At the end of the exposure time, the mice were given an anesthetic overdose. Their lungs and heart were excised en bloc, filled to total lung capacity with optimal cutting temperature media (OCT; Sakura Finetek, Incorporated, Torrance, CA), placed in a silicone mold to maintain an anatomical shape and orientation, and frozen in a −80°C freezer. The frozen lungs and heart were then embedded in mixture of 99.25% OCT and 0.75% carbon black particles for imaging. White polystyrene rods 1.0 mm in diameter were placed perpendicular to the face of the tissue block at each of the four corners to serve as fiducial markers and facilitate registration of serial images.
Imaging
Serial block-face imaging cryomicrotome.
The serial block-face imaging cryomicrotome (Barlow Scientific, Incorporated, Olympia, WA) determines the spatial distribution of fluorescence at the microscopic level in frozen tissue blocks. Details of the instrument configuration have been previously reported (3, 6), but components of the instrument have been upgraded. The instrument now consists of a Nikon D7100 digital SLR camera (Nikon Corporation, Tokyo, Japan) with a resolution of 6,000 × 4,000 pixels, an AF Micro-Nikkor 200 mm f/4D IF-ED lens (Nikon Corporation), excitation and emission filter-changer wheels, a cryostatic microtome, and a xenon arc lamp (PE300BF Cermax, Excelitas Technologies, Fremont, CA). A computer (Dell Computer Corporation, Round Rock, TX) controls the microtome motors, filter wheels, image capture and display, and image storage through a program written in LabVIEW (National Instruments Incorporated, Austin, TX).
Image acquisition.
The cryomicrotome sectioned the frozen lungs with a slice thickness of 9.52 μm. Digital images of the remaining tissue surface were acquired with appropriate excitation and emission filters to isolate each fluorescent color. Airways and lung parenchyma took advantage of the tissue autofluorescence and were best imaged with an excitation filter with a maximum at 485 nm and a full-width half maximum of 20 nm [485 (20)] and an emission filter of 535 (30). The red aerosol particles were best imaged with an excitation and emission pair of 560 (20) and 635 (30), respectively. There was no signal spillover between the airway and particle windows.

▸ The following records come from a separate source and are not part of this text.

(* ===== verification/Regfile.v ===== *)
(** * Registers that keep what is written to them

    The plainest device: each address holds the last value written there, 0 at first,
    and reading has no effect.  The drivers are run on it in examples, and theorems
    that state which registers a function leaves with which values are about it. *)

From S2P Require Import Prelude Config Device.

Definition regfile : Type := gmap Z Z.

#[export] Instance regfile_mmio : Mmio regfile := {|
  io_read width a w := (default 0 (w !! a), w);
  io_write width v a w := <[a := v]> w
|}.

(** The value of the register at an offset of a mapped device. *)
Definition reg `{Arch} (d : k_device) (w : regfile) (off : Z) : Z := default 0 (w !! usize (dev_virt d + off)).

Section Regfile.
Context `{Arch}.
Variable ops : option (k_device_driver_ops regfile).
Variable d : k_device.
Hypothesis Hvirt : dev_virt d ≠ 0.

Lemma read32_reg off w : k_device_read32 ops d off w = (u32 (reg d w off), w).
Proof. unfold k_device_read32, dev_read. by rewrite (proj2 (truth_true _)). Qed.

Lemma write32_reg v off w : k_device_write32 ops d v off w = <[usize (dev_virt d + off) := u32 v]> w.
Proof. unfold k_device_write32, dev_write. by rewrite (proj2 (truth_true _)). Qed.

Lemma reg_same v off w : reg d (<[usize (dev_virt d + off) := v]> w) off = v.
Proof. unfold reg, regfile in *. by rewrite lookup_insert_eq. Qed.

(** Offsets inside of a region that does not wrap around have addresses of their own. *)
Lemma reg_write v off off' w :
  0 <= dev_virt d + off < 2 ^ xlen → 0 <= dev_virt d + off' < 2 ^ xlen →
  reg d (<[usize (dev_virt d + off) := v]> w) off' = if off' =? off then v else reg d w off'.
Proof.
  intros H1 H2. unfold reg, regfile in *. rewrite !uwrap_small by done. destruct (off' =? off) eqn:E; bsplit.
  - subst. by rewrite lookup_insert_eq.
  - by rewrite lookup_insert_ne by lia.
Qed.

(** A register after a sequence of writes. *)
Fixpoint after_writes (l : list (Z * Z)) (off cur : Z) : Z :=
  match l with
  | [] => cur
  | (v, o) :: l => after_writes l off (if off =? o then u32 v else cur)
  end.

Lemma after_writes_zero l off cur :
  (∀ v o, (v, o) ∈ l → v = 0) → (∃ v, (v, off) ∈ l) ∨ cur = 0 → after_writes l off cur = 0.
Proof.
  revert cur. induction l as [|[v o] l IH]; intros cur Hz Hc; simpl.
  - destruct Hc as [[v Hv]|?]; [by apply elem_of_nil in Hv|done].
  - apply IH; [intros v' o' Hin; apply (Hz v' o'); by right|].
    destruct (off =? o) eqn:E; bsplit.
    + right. rewrite (Hz v o) by left. done.
    + destruct Hc as [Hc|Hc]; [destruct Hc as [v' Hv]|by right]. apply elem_of_cons in Hv as [Hv|Hv]; [simplify_eq|]. left. by exists v'.
Qed.

Lemma after_writes_other l off cur : (∀ v, (v, off) ∉ l) → after_writes l off cur = cur.
Proof.
  revert cur. induction l as [|[v o] l IH]; intros cur Hn; simpl; [done|].
  destruct (off =? o) eqn:E; bsplit.
  - subst. exfalso. apply (Hn v). left.
  - apply IH. intros v' Hin. apply (Hn v'). by right.
Qed.
End Regfile.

The imaging system may take multiple images of the aerosol channel to accommodate large differences in the light intensity because of local deposition. If an aerosol image saturates, then the exposure is repeatedly reduced by ~75% until the saturation is resolved.

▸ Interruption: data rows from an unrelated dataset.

(* ===== verification/Intr.v ===== *)
(** * Interrupts (arch/riscv/intr.c, driver/intc/intc.c and the drivers riscv/rv_priv.c,
      sifive/plic.c and sifive/clint.c)

    A trap of a hart looks up the handler of its cause; the handler belongs to the
    private data of a CPU's own controller, whose list of handlers leads on to the PLIC
    and to the CLINT, and from the PLIC to the handlers of the devices.  [irq] is what
    these functions change: the tables of causes, the private data by the number of the
    device, the CSRs [mie], [mip] and [mstatus] of each hart, and the registers of the
    devices.  The handlers are the objects of Event.v; a function pointer is a number,
    and the functions of other drivers are a parameter. *)

From S2P Require Import Prelude Config Event Device Cpu Regfile.

(** ** Numbers of interrupts (binding/intc/riscv/rv_priv.h), for machine mode *)

Definition RV_STATUS_IE : Z := 3.
Definition XSTATUS_IE : Z := BIT RV_STATUS_IE.

Definition RV_IX_USIX : Z := 0.
Definition RV_IX_SSIX : Z := 1.
Definition RV_IX_MSIX : Z := 3.
Definition RV_IX_UTIX : Z := 4.
Definition RV_IX_STIX : Z := 5.
Definition RV_IX_MTIX : Z := 7.
Definition RV_IX_UEIX : Z := 8.
Definition RV_IX_SEIX : Z := 9.
Definition RV_IX_MEIX : Z := 11.
Definition RV_IX_SIX : Z := RV_IX_MSIX.
Definition RV_IX_TIX : Z := RV_IX_MTIX.
Definition RV_IX_EIX : Z := RV_IX_MEIX.
Definition XIX_SIX : Z := BIT RV_IX_SIX.
Definition XIX_TIX : Z := BIT RV_IX_TIX.
Definition XIX_EIX : Z := BIT RV_IX_EIX.

Definition RV_CAUSE_INT_SW : Z := 3.
Definition RV_CAUSE_INT_TM : Z := 7.
Definition RV_CAUSE_INT_EX : Z := 11.
Definition RV_CAUSE_INT_MAX_NUM : Z := 12.
Definition RV_CAUSE_EXC_MAX_NUM : Z := 16.

(** The cases of the [switch] of the functions below. *)
Definition int_event (event : Z) : bool := existsb (Z.eqb event) [0; 1; 3; 4; 5; 7; 8; 9; 11].
Definition exc_event (event : Z) : bool :=
  existsb (Z.eqb event) [0; 1; 2; 3; 4; 5; 6; 7; 8; 9; 11; 12; 13; 15].

(** ** State *)

(** The bit fields of one bit hold 0 or 1. *)
Record intc_priv_priv := mk_rv_priv {
  cpu_parent : option Z;
  hnd_ex : Z;
  hnd_tm : Z;
  hnd_sw : Z;
  hnd_wake : Z;
  hnd_sleep : Z;
  has_ex : Z;
  enabled_ex : Z;
  has_tm : Z;
  enabled_tm : Z;
  has_sw : Z;
  enabled_sw : Z
}.

Record intc_plic_priv := mk_plic_priv {
  n_event : Z;
  n_ctx : Z;
  plic_hnd : list (option Z)
}.

Record irq (W : Type) := mk_irq {
  q_kern : kern;
  k_int_handlers : list (option Z);
  k_exc_handlers : list (option Z);
  q_rv : gmap Z intc_priv_priv;
  q_plic : gmap Z intc_plic_priv;
  q_clint : gset Z;
  intc_ipi : option Z;
  q_mstatus : gmap Z Z;
  q_mie : gmap Z Z;
  q_mip : gmap Z Z;
  q_io : W
}.
Arguments mk_irq {W}.
Arguments q_kern {W}.
Arguments k_int_handlers {W}.
Arguments k_exc_handlers {W}.
Arguments q_rv {W}.
Arguments q_plic {W}.
Arguments q_clint {W}.
Arguments intc_ipi {W}.
Arguments q_mstatus {W}.
Arguments q_mie {W}.
Arguments q_mip {W}.
Arguments q_io {W}.

(** The value of a CSR of a hart, and its update. *)
Definition csr (m : gmap Z Z) (hart : Z) : Z := default 0 (m !! hart).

Prior to imaging the sample, we acquire two auxiliary sets of images. The first set comprises bright-field images for each of the filter pairs. Any shaping of the excitation and emission light by the filters will be captured in these images. The second set, the calibration layer, is multiple images of a highly textured surface, using white incident light and normal emission filters. These images are used to correct for shifts between channels as well as chromatic aberration introduced by the camera lens.
The spatial resolution of the system depends on the magnification used to image the tissue and was between 4.56 μm and 4.73 μm in the x and y directions for this study (mean: 4.66 ± 0.05 μm). The 14-bit color images are saved in Nikon RAW format.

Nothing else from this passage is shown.